Conflict of interest concerns emerge at Kips Bay lab development

NYC Council Looking Into Taconic’s Innovation East Deal
455 First Avenue, Mayor Eric Adams, Taconic Partners co-CEOs Paul Pariser and Charlie Bendit (Getty, Google Maps, Taconic)

Another corruption scandal involving commercial real estate may be brewing at City Hall.

The New York City Council launched an investigation into the redevelopment of 455 First Avenue in Kips Bay, the New York Daily News reported. Members of prominent committees fired off a letter to Mayor Eric Adams’ office this week, demanding records related to the Innovation East life science project.

In 2022, the city’s Economic Development Corporation selected Taconic Partners to redevelop the site into a 500,000-square-foot lab facility. It promises to be a valuable development in the city’s life science push.

Nate Bliss helps oversee the EDC as First Deputy Mayor Maria Torres-Springer’s chief of staff.

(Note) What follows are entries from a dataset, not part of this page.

Lemma next_ok s v e kind t root done F lo :
  stage s v kind t root done F lo -> kind_room kind (zlen done) ->
  exists n p cap cs spare B0, dicey_value_builder_next alloc_ok v e s =
      (Ok tt, mk_bstate (bs_msg s)
        (<[e := mk_vb BUILDER_STATE_PENDING (Some (p, length cs)) zero_vlist]>
          (<[v := mk_vb kind (Some root) (mk_vlist t (zlen done + 1) cap (Some p))]> (bs_vals s)))
        (F ∪ <[p := cs ++ CZero (elem_type kind t) :: spare]> B0) n) /\
    roomy (<[p := cs ++ CZero (elem_type kind t) :: spare]> B0) done cap p cs (CZero (elem_type kind t) :: spare) B0 /\
    in_range (<[p := cs ++ CZero (elem_type kind t) :: spare]> B0) lo n /\ (bs_next s <= n)%nat.
Proof.
  intros (cap & el & B & Hv & Hov & Hl) Hk.
  assert (zlen done < UINT16_MAX) as Hn by (unfold UINT16_MAX in *; destruct kind; cbn in Hk; done || lia).
  destruct (room_ok s F B lo t cap el done Hov Hl Hn) as (g & n & p & cap' & cs & c & spare & B0 & B' & E & Hg & Hr & HB & Hle).
  pose proof Hr as (-> & Hp & Hrep & Hcap & Hbd). pose proof (rep_list_zlen _ _ _ Hrep) as Hz.
  assert (F !! p = None) as HFp.
  { apply eq_None_not_Some. intros Hx. destruct Hov as (_ & HF & _). specialize (HF p Hx).
    specialize (HB p ltac:(rewrite lookup_insert_eq; by eexists)). lia. }
  exists n, p, cap', cs, spare, B0. split_and!; [| | |done].
  - unfold dicey_value_builder_next, get_val. srun. rewrite Hv. cbn [default from_option id]. cbn [vb_root vb_state vb_list].
    unfold valbuilder_is_valid. cbn [vb_root]. rewrite bool_decide_true by (by eexists). srun.
    assert (forall k : bst unit, (match kind with
      | BUILDER_STATE_ARRAY | BUILDER_STATE_TUPLE => sret tt
      | BUILDER_STATE_PAIR => if 2 <=? zlen done then sfail DICEY_EOVERFLOW else sret tt
      | _ => sfail DICEY_EINVAL end ;;! k) s = k s) as Ek.
    { intros k. destruct kind; cbn in Hk; try done. destruct (Z.leb_spec 2 (zlen done)); [lia|done]. }
    cbn [vl_nitems]. rewrite Ek. srw E. cbn [default from_option id] in Hg. rewrite Hg. cbn [vl_nitems vl_cap vl_elems vl_type].
    assert ((zlen done <=? cap') = true) as ->.
    { apply Z.leb_le. rewrite Hcap, Hz, zlen_app. pose proof (zlen_nonneg (c :: spare)). lia. }
    srun. unfold put_val at 1. srun.
    assert (Z.to_nat (zlen done) = length cs) as -> by (rewrite Hz; unfold zlen; lia). set (s1 := mk_bstate _ _ _ _).
    assert (bs_blocks s1 !! p = Some (cs ++ c :: spare)) as Hp1.
    { cbn. rewrite lookup_union_r; [apply lookup_insert_eq|done]. }
    srw (cell_write_at s1 p (length cs) _ (CZero (elem_type kind t)) Hp1 ltac:(rewrite length_app; cbn; lia)).
    unfold put_val, with_blocks. cbn. unfold u16, wrap. rewrite Z.mod_small by (unfold UINT16_MAX in Hn; pose proof (zlen_nonneg done); lia).
    rewrite insert_middle_cell, <- (assoc_L (++)). cbn. do 2 f_equal. rewrite insert_union_r, insert_insert_eq; done.
  - split_and!; try done; [|lia..]. by rewrite Hcap, !zlen_app, !zlen_cons.
  - intros k Hk'. apply HB. destruct (decide (k = p)) as [->|]; [rewrite lookup_insert_eq; by eexists|]. by rewrite lookup_insert_ne in *.
Qed.
(** The argument made of such a value is encoded as the value was, and is read back as that value. *)
Lemma echoed_listless a : arg_ok a -> listless a = true -> zlen (encode_content a) <= UINT32_MAX ->
  exists a', echoed a = inr a' /\ arg_ok a' /\ arg_type a' = arg_type a /\ encode_content a' = encode_content a /\ forall w, denotes w a' -> denotes w a.
Proof.
  revert a. refine (dicey_arg_ind' _ _ _ _ _); [|done|done|].
  - intros a. destruct a as [| |b| | | | | | | | |t l|l|x y|len d|s| | | |e]; try done; intros Ha Hl Hz; cbn [echoed]; try by eexists.
    + cbn in Hl. eexists. split; [reflexivity|]. destruct (Z.eqb_spec b 0) as [->|Hb]; [done|].
      destruct (Z.eqb_spec b 1) as [->|]; [done|done].
    + destruct Ha as (d' & -> & -> & Hd). cbn [encode_content default from_option id] in Hz. rewrite zlen_app, zlen_le_bytes in Hz.
      destruct (Z.ltb_spec UINT32_MAX (zlen d')); [lia|]. eexists. split; [reflexivity|]. split_and!; try done. by exists d'.
    + eexists. split; [reflexivity|]. split_and!; try done. intros w Hw. inversion Hw; subst. by apply (den_str s).
    + destruct e as [c m]. eexists. split; [reflexivity|]. cbn in Ha. destruct Ha as [Hc Hm].
      assert (default [] (errmsg_norm m) = default [] m) as Hn by (by destruct m as [[|]|]).
      split_and!; [split; cbn; [done|by rewrite Hn]|done|cbn; by rewrite Hn|].
      intros w Hw. inversion Hw; subst. replace (errmsg_norm (errmsg_norm m)) with (errmsg_norm m) by (by destruct m as [[|]|]). constructor.
  - intros x y IHx IHy [Hx Hy] [Lx Ly]%andb_true_iff Hz. cbn [encode_content] in Hz. rewrite !zlen_app, zlen_le_bytes, !zlen_cons in Hz.
    pose proof (zlen_nonneg (encode_content x)). pose proof (zlen_nonneg (encode_content y)).
    destruct (IHx Hx Lx ltac:(lia)) as (x' & Ex & Okx & Tx & Cx & Dx), (IHy Hy Ly ltac:(lia)) as (y' & Ey & Oky & Ty & Cy & Dy).
    exists (ArgPair x' y'). cbn [echoed]. rewrite Ex, Ey. split_and!; try done.
    + cbn. by rewrite Cx, Cy, Tx, Ty.
    + intros w Hw. inversion Hw as [| | | | | | | | | | | | | | | | | |p q view Hit]; subst.
      inversion Hit as [|it i1 v1 p q Hn1 E1 D1 Hit1]; subst. inversion Hit1 as [|it' i2 v2 p q Hn2 E2 D2 Hit2]; subst.
      constructor. econstructor; [done|exact E1|by apply Dx|]. econstructor; [done|exact E2|by apply Dy|exact Hit2].
Qed.

(** How deep the pairs of an argument are nested. *)
Fixpoint pair_depth (a : dicey_arg) : nat :=
  match a with
  | ArgPair x y => S (max (pair_depth x) (pair_depth y))
  | ArgArray _ _ | ArgTuple _ => 2
  | _ => 1
  end.

Section theorems.
Context (alloc_ok : nat -> bool) (Hmem : forall n, alloc_ok n = true).

(** What a call that fills the cell [(b, i)] does to the heap. *)
Definition makes (s : bstate) (b i : nat) (cells : list cell) (r : dicey_error + dicey_arg) (m : bst unit) : Prop :=
  exists c B n, m s = (match r with inl e => Err e | inr _ => Ok tt end, mk_bstate (bs_msg s) (bs_vals s) (<[b := <[i := c]> cells]> (bs_blocks s) ∪ B) n) /\
    match r with inl _ => True | inr a => rep B c a end /\ in_range B (bs_next s) n /\ (bs_next s <= n)%nat.

Definition borrows (v : dicey_value) (a : dicey_arg) : Prop :=
  forall fuel s b i cells, (pair_depth a <= fuel)%nat -> fresh s -> bs_blocks s !! b = Some cells -> (i < length cells)%nat ->
    makes s b i cells (echoed a) (dicey_arg_from_borrowed_value alloc_ok fuel (b, i) v).

(** A cell written twice. *)
Lemma write_twice s b i cells c0 c : bs_blocks s !! b = Some cells -> (i < length cells)%nat ->
  (cell_write (b, i) c0 ;;! cell_write (b, i) c) s = (Ok tt, mk_bstate (bs_msg s) (bs_vals s) (<[b := <[i := c]> cells]> (bs_blocks s) ∪ ∅) (bs_next s)).
Proof.
  intros Hb Hi. srw (cell_write_at s b i cells c0 Hb Hi).
  rewrite (cell_write_at (with_blocks s _) b i (<[i := c0]> cells) c); [|apply lookup_insert_eq|by rewrite length_insert].
  unfold with_blocks. cbn. by rewrite insert_insert_eq, list_insert_insert_eq, (right_id_L ∅ (∪)).
Qed.

Lemma makes_leaf s b i cells a c0 : is_leaf a -> bs_blocks s !! b = Some cells -> (i < length cells)%nat ->
  makes s b i cells (inr a) (cell_write (b, i) c0 ;;! cell_write (b, i) (CLeaf a)).
Proof.
  intros Ha Hb Hi. exists (CLeaf a), ∅, (bs_next s). rewrite (write_twice s b i cells c0 (CLeaf a) Hb Hi).
  split_and!; [done|by constructor|apply range_empty|done].
Qed.

Lemma makes_error s b i cells e c0 : bs_blocks s !! b = Some cells -> (i < length cells)%nat ->
  makes s b i cells (inl e) (cell_write (b, i) c0 ;;! sfail e).
Proof.
  intros Hb Hi. exists c0, ∅, (bs_next s). srw (cell_write_at s b i cells c0 Hb Hi). rewrite (right_id_L ∅ (∪)).
  split_and!; [done|done|apply range_empty|done].
Qed.

Lemma borrows_leaf v a : denotes v a -> is_leaf a -> borrows v a.
Proof.
  intros Hd Hl [|fuel] s b i cells Hfuel Hf Hb Hi; [destruct a; cbn in Hfuel; lia|].
  destruct Hd as [| | | | | | | | | |d| | | | | | | |]; try done; cbn [echoed]; try by apply makes_leaf.
  - replace (if b0 =? 0 then 0 else 1) with (if negb (b0 =? 0) then 1 else 0) by (by destruct (b0 =? 0)). by apply makes_leaf.
  - change (makes s b i cells (if UINT32_MAX <? zlen d then inl DICEY_EOVERFLOW else inr (ArgBytes (zlen d) (Some d)))
      (cell_write (b, i) (CZero DICEY_TYPE_BYTES) ;;! if UINT32_MAX <? zlen d then sfail DICEY_EOVERFLOW else cell_write (b, i) (CLeaf (ArgBytes (zlen d) (Some d))))).
    destruct (UINT32_MAX <? zlen d); [by apply makes_error|by apply makes_leaf].
Qed.
(** The loop ends at the first element; without one it makes an element of a value that was never written. *)
Lemma loop_first iter l from fuel elems s : iterates iter l -> l <> [] ->
  list_to_arg_loop alloc_ok from (S fuel) iter zero_value elems 8 0 s = (Ok (elems, 0), s).
Proof. intros Hi Hl. destruct Hi as [|it it' v x l Hn E _ _]; [done|]. cbn [list_to_arg_loop]. by rewrite E. Qed.

Lemma loop_none iter fuel elems s cells : iterates iter [] -> bs_blocks s !! elems = Some cells -> (0 < length cells)%nat ->
  list_to_arg_loop alloc_ok (dicey_arg_from_borrowed_value alloc_ok (S fuel)) (S fuel) iter zero_value elems 8 0 s =
    (Err DICEY_EINVAL, with_blocks s (<[elems := <[0%nat := CZero DICEY_TYPE_INVALID]> cells]> (bs_blocks s))).
Proof.
  intros Hi Hb Hl. inversion Hi as [? Hn|]; subst. cbn [list_to_arg_loop]. unfold dicey_iterator_next. rewrite Hn. cbn [negb].
  change (0 =? UINT16_MAX) with false. change (0 =? 8) with false. cbv iota. erewrite (sbind_Ok (sret (Some elems))); [|reflexivity]. cbv iota.
  erewrite (sbind_Ok (btry _) _ _ (inl DICEY_EINVAL)); [reflexivity|]. unfold btry. cbn [dicey_arg_from_borrowed_value]. srw (cell_write_at s elems 0 cells (CZero DICEY_TYPE_INVALID) Hb Hl). reflexivity.
Qed.

(** The list, without its elements. *)
Definition emptied (type : dicey_type) (t : dicey_type) : dicey_arg := if bool_decide (type = DICEY_TYPE_ARRAY) then ArgArray t [] else ArgTuple [].

Lemma list_makes fuel list l type s b i cells : type = DICEY_TYPE_ARRAY \/ type = DICEY_TYPE_TUPLE -> iterates (dicey_list_iter list) l ->
  fresh s -> bs_blocks s !! b = Some cells -> (i < length cells)%nat ->
  makes s b i cells (match l with [] => inl DICEY_EINVAL | _ :: _ => inr (emptied type (type_of_code (dicey_list_type list))) end)
    (cell_write (b, i) (CZero type) ;;! value_list_to_arg alloc_ok (dicey_arg_from_borrowed_value alloc_ok (S fuel)) (S fuel) list (b, i) type).
Proof.
  intros Ht Hi Hf Hb Hlt. assert (b < bs_next s)%nat as Hlow by (apply Hf; by eexists). set (n := bs_next s) in *. set (zeros := replicate 8 (CZero DICEY_TYPE_INVALID)).
  assert (bs_blocks s !! n = None) as Hnew by (by apply fresh_None).
  set (s2 := mk_bstate (bs_msg s) (bs_vals s) (<[n := zeros]> (<[b := <[i := CZero type]> cells]> (bs_blocks s))) (S n)).
  assert (bs_blocks s2 !! b = Some (<[i := CZero type]> cells)) as Hb2 by (cbn; rewrite lookup_insert_ne by lia; apply lookup_insert_eq).
  assert (value_list_to_arg alloc_ok (dicey_arg_from_borrowed_value alloc_ok (S fuel)) (S fuel) list (b, i) type (with_blocks s (<[b := <[i := CZero type]> cells]> (bs_blocks s))) =
    (do! (elems, len) <- list_to_arg_loop alloc_ok (dicey_arg_from_borrowed_value alloc_ok (S fuel)) (S fuel) (dicey_list_iter list) zero_value n 8 0 ;
     cell_write (b, i) (if bool_decide (type = DICEY_TYPE_ARRAY) then CArray (type_of_code (dicey_list_type list)) len (Some elems) else CTuple len (Some elems))) s2) as E.
  { unfold value_list_to_arg. rewrite bool_decide_true by done. erewrite (sbind_Ok (sassert true)); [|reflexivity].
    rewrite (sbind_Ok _ _ _ _ _ (cell_write_at (with_blocks s (<[b := <[i := CZero type]> cells]> (bs_blocks s))) b i (<[i := CZero type]> cells) (CZero type) (lookup_insert_eq _ _ _) ltac:(by rewrite length_insert))). cbn [with_blocks bs_blocks].
    rewrite insert_insert_eq, list_insert_insert_eq. by rewrite (sbind_Ok _ _ _ _ _ (balloc_at alloc_ok Hmem _ zeros)). }
  unfold makes. srw (cell_write_at s b i cells (CZero type) Hb Hlt). rewrite E. destruct l as [|x l].
  - rewrite (sbind_Err _ _ _ _ _ (loop_none _ fuel n s2 zeros Hi ltac:(apply lookup_insert_eq) ltac:(cbn; lia))).
    exists (CZero type), {[n := zeros]}, (S n). split_and!; [|done| |lia].
    + f_equal. unfold with_blocks. cbn. f_equal. rewrite insert_insert_eq, <- insert_union_singleton_r; [done|]. rewrite lookup_insert_ne by lia. done.
    + intros k [y Hy]. apply lookup_singleton_Some in Hy as [<- _]. lia.
  - rewrite (sbind_Ok _ _ _ _ _ (loop_first _ (x :: l) _ fuel n s2 Hi ltac:(done))). cbv iota beta.
    rewrite (cell_write_at s2 b i _ _ Hb2 ltac:(by rewrite length_insert)). eexists _, {[n := zeros]}, (S n). split_and!; [| | |lia].
    + f_equal. unfold with_blocks. cbn. f_equal. rewrite list_insert_insert_eq, insert_insert_ne by lia. rewrite insert_insert_eq, <- insert_union_singleton_r; [done|].
      rewrite lookup_insert_ne by lia. done.
    + rewrite <- insert_empty. unfold emptied. case_bool_decide; [apply (rep_array _ n [] zeros [] ∅)|apply (rep_tuple n [] zeros [] ∅)]; (constructor || apply lookup_empty).
    + intros k [y Hy]. apply lookup_singleton_Some in Hy as [<- _]. lia.
Qed.

(** An argument in a block of its own. *)
Definition with_block (s : bstate) (cells : list cell) : bstate :=
  mk_bstate (bs_msg s) (bs_vals s) (<[bs_next s := cells]> (bs_blocks s)) (S (bs_next s)).

Lemma borrow_new v a fuel s : borrows v a -> (pair_depth a <= fuel)%nat -> fresh s ->
  exists c B n, dicey_arg_from_borrowed_value alloc_ok fuel (bs_next s, 0%nat) v (with_block s [CZero DICEY_TYPE_INVALID]) =
      (match echoed a with inl e => Err e | inr _ => Ok tt end, mk_bstate (bs_msg s) (bs_vals s) (bs_blocks s ∪ <[bs_next s := [c]]> B) n) /\
    match echoed a with inl _ => True | inr a' => rep B c a' end /\ B !! bs_next s = None /\ in_range (<[bs_next s := [c]]> B) (bs_next s) n /\ (bs_next s < n)%nat.
Proof.
  intros Hb Hd Hf. set (s1 := with_block s _). assert (fresh s1) as Hf1 by (by apply fresh_alloc).
  destruct (Hb fuel s1 (bs_next s) 0%nat [CZero DICEY_TYPE_INVALID] Hd Hf1 (lookup_insert_eq _ _ _) ltac:(cbn; lia)) as (c & B & n & E & Hrep & Hr & Hn).
  cbn in Hr, Hn. exists c, B, n. rewrite E. cbn. rewrite insert_insert_eq. split_and!; [|done| | |lia].
  - do 2 f_equal. rewrite <- insert_union_l, insert_union_r; [done|]. by apply fresh_None.
  - eapply range_None; [done|lia].
  - apply range_insert; [eapply range_weaken; [done|lia..]|lia].
Qed.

Only three months before EDC made its selection, however, Bliss was a vice president of Taconic. Bliss was still receiving an income from Taconic when the deal was secured, NBC4 reported.

Bliss was also put in charge of the Land Development Corporation, which signs off on the development. The project is still winding its way through ULURP.

“The overlap between Mr. Bliss’ financial ties to Taconic, his roles at City Hall overseeing EDC and at LDC, and his involvement in projects like Innovation East raise significant concerns about potential conflicts of interest,” read the letter from Gale Brewer and Amanda Farias.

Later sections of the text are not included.